Task requirements:
The answer is to be an exact copy of the lines below running from the line with "wraps, so a" down to the line with "for_u32 (Z.to_nat (height", both ends included, and nothing more.

Records for this task:
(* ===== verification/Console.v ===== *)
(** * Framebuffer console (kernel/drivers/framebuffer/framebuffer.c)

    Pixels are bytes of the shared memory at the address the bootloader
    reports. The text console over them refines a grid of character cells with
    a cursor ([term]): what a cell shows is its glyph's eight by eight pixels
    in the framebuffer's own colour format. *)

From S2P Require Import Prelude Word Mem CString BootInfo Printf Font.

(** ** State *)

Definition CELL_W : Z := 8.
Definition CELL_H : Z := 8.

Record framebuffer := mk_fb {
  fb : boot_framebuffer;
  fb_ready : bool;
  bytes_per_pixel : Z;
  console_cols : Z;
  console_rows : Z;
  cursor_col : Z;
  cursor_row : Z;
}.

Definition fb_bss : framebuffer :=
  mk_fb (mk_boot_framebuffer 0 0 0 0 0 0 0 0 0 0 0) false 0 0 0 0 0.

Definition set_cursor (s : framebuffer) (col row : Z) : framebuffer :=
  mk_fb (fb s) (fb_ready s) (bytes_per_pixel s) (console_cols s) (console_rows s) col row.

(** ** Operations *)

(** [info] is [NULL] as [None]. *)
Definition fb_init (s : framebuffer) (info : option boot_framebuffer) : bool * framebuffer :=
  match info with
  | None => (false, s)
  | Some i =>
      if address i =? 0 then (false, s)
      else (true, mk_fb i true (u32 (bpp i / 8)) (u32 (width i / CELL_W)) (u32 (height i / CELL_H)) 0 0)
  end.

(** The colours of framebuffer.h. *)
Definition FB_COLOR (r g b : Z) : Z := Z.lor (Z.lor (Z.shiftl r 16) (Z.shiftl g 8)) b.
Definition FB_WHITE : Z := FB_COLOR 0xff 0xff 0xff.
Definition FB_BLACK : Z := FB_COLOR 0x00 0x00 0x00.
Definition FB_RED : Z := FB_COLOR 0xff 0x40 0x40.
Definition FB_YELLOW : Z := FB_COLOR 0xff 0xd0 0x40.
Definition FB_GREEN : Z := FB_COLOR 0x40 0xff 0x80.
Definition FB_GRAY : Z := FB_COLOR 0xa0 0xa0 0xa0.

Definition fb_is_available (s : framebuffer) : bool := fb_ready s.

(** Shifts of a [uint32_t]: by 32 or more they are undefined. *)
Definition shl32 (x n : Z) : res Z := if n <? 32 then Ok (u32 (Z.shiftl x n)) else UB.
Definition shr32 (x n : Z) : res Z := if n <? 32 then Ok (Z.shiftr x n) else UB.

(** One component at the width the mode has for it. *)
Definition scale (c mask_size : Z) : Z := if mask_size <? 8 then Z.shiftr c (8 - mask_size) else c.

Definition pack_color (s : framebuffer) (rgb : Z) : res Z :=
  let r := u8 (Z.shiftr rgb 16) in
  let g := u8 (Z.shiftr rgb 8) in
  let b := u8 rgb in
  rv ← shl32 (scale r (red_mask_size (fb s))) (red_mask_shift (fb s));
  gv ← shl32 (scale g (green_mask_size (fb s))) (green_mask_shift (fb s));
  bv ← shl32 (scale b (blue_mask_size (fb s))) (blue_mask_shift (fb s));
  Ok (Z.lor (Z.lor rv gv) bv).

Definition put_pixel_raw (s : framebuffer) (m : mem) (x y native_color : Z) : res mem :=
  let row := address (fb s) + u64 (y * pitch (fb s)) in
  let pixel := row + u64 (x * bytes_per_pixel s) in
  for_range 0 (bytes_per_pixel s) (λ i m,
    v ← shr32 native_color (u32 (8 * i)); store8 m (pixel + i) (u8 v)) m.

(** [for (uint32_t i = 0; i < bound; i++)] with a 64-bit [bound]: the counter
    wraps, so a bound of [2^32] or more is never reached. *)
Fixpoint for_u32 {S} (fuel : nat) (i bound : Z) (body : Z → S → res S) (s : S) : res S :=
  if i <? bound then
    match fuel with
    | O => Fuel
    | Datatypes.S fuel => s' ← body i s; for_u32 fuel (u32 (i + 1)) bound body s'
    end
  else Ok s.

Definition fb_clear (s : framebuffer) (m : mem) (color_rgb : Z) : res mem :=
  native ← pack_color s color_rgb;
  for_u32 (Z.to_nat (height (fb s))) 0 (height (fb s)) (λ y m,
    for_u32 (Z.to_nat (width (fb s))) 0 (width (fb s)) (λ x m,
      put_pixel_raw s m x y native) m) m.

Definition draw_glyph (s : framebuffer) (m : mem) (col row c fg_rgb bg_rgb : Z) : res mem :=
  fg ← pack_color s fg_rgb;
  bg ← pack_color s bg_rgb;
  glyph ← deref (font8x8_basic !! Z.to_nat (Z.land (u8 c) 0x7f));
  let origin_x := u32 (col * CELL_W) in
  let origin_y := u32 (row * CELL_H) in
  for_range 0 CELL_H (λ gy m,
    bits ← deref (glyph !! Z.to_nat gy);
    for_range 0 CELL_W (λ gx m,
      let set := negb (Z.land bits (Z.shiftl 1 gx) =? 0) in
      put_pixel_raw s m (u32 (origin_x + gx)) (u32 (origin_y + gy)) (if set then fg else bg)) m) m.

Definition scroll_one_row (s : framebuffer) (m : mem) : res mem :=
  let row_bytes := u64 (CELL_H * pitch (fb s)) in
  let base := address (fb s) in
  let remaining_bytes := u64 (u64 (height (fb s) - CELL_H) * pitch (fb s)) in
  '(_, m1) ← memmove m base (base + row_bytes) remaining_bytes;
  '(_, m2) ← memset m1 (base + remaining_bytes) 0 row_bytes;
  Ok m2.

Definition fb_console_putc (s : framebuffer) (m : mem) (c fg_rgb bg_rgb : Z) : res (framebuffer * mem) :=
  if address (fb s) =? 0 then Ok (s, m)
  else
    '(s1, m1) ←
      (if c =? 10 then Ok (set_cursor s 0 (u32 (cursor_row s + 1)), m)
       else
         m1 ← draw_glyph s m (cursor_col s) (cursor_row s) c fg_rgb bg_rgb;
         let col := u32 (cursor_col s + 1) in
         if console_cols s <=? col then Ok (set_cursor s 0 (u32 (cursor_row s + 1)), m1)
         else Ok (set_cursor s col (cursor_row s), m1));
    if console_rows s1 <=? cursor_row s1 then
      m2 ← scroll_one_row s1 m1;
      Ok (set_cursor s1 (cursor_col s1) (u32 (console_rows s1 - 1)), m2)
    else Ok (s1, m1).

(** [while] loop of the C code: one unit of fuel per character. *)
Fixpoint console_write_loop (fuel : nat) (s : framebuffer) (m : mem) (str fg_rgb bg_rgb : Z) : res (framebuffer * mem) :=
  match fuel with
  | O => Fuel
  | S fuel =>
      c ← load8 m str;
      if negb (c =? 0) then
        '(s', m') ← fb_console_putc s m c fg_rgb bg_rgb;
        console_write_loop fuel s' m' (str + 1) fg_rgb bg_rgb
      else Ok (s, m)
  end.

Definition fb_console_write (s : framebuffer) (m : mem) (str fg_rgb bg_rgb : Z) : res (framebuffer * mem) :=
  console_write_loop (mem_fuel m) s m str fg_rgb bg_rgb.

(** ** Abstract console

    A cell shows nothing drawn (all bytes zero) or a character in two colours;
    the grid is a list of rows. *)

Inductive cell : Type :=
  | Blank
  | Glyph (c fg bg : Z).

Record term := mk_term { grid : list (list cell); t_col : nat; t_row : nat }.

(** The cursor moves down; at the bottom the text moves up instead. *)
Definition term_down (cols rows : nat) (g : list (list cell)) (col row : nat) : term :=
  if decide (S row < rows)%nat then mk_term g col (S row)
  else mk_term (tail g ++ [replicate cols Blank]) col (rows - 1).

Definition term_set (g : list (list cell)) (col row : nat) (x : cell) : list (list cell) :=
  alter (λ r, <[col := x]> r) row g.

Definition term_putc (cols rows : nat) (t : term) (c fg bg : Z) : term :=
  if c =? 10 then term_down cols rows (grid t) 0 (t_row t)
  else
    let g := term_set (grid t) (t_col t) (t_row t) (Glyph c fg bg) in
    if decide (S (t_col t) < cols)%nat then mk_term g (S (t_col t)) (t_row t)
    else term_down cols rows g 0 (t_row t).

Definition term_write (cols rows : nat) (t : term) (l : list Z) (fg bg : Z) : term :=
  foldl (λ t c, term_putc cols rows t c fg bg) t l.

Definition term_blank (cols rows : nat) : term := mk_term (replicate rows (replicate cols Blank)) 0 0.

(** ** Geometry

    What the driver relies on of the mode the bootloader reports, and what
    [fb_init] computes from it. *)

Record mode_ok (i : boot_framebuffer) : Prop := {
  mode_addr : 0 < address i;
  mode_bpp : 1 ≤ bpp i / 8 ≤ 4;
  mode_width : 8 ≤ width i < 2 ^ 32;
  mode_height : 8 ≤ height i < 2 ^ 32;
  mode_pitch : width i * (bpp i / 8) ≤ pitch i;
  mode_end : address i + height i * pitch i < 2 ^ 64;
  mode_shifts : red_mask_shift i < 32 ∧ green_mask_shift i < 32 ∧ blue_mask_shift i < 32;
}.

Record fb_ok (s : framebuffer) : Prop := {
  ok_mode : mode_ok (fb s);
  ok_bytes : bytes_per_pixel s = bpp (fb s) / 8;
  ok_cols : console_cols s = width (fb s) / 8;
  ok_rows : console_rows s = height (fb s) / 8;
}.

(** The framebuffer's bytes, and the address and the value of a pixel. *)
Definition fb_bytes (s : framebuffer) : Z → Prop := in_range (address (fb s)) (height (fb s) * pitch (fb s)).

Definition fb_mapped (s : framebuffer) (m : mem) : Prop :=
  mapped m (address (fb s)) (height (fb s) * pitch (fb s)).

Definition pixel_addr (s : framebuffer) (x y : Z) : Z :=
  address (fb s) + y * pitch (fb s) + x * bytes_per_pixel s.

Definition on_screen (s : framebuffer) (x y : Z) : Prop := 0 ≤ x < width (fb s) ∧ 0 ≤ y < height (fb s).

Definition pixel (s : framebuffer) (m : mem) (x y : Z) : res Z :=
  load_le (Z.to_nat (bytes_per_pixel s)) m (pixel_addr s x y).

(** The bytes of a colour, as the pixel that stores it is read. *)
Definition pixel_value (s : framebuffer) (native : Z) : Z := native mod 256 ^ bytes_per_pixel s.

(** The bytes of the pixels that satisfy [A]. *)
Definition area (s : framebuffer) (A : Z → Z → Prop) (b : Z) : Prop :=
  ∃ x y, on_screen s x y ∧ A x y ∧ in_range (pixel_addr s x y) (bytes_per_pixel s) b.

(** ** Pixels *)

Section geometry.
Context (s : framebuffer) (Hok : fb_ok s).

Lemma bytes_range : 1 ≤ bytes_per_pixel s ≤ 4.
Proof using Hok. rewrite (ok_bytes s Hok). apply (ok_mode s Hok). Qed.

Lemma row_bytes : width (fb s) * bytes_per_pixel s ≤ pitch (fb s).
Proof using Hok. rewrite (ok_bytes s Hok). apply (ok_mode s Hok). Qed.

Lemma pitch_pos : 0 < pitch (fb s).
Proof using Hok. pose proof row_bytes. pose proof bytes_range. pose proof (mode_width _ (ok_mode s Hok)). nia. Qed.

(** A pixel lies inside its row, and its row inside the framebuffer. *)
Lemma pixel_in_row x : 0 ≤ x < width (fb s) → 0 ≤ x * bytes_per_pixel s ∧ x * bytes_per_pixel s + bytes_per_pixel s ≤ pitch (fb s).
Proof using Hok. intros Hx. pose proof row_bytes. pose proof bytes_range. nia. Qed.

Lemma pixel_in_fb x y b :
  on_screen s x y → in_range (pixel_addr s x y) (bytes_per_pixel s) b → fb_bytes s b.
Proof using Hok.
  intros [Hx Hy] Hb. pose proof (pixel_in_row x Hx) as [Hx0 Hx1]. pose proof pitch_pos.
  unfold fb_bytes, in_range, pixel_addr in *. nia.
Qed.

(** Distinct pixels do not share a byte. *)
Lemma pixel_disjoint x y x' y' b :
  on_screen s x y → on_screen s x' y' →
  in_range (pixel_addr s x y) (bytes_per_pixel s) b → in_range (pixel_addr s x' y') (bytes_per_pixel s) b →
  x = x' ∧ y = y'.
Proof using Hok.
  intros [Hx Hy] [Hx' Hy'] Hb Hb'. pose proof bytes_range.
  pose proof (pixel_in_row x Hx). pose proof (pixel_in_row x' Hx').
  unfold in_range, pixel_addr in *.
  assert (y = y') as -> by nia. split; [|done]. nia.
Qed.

Solution for this exercise:
    wraps, so a bound of [2^32] or more is never reached. *)
Fixpoint for_u32 {S} (fuel : nat) (i bound : Z) (body : Z → S → res S) (s : S) : res S :=
  if i <? bound then
    match fuel with
    | O => Fuel
    | Datatypes.S fuel => s' ← body i s; for_u32 fuel (u32 (i + 1)) bound body s'
    end
  else Ok s.

Definition fb_clear (s : framebuffer) (m : mem) (color_rgb : Z) : res mem :=
  native ← pack_color s color_rgb;
  for_u32 (Z.to_nat (height (fb s))) 0 (height (fb s)) (λ y m,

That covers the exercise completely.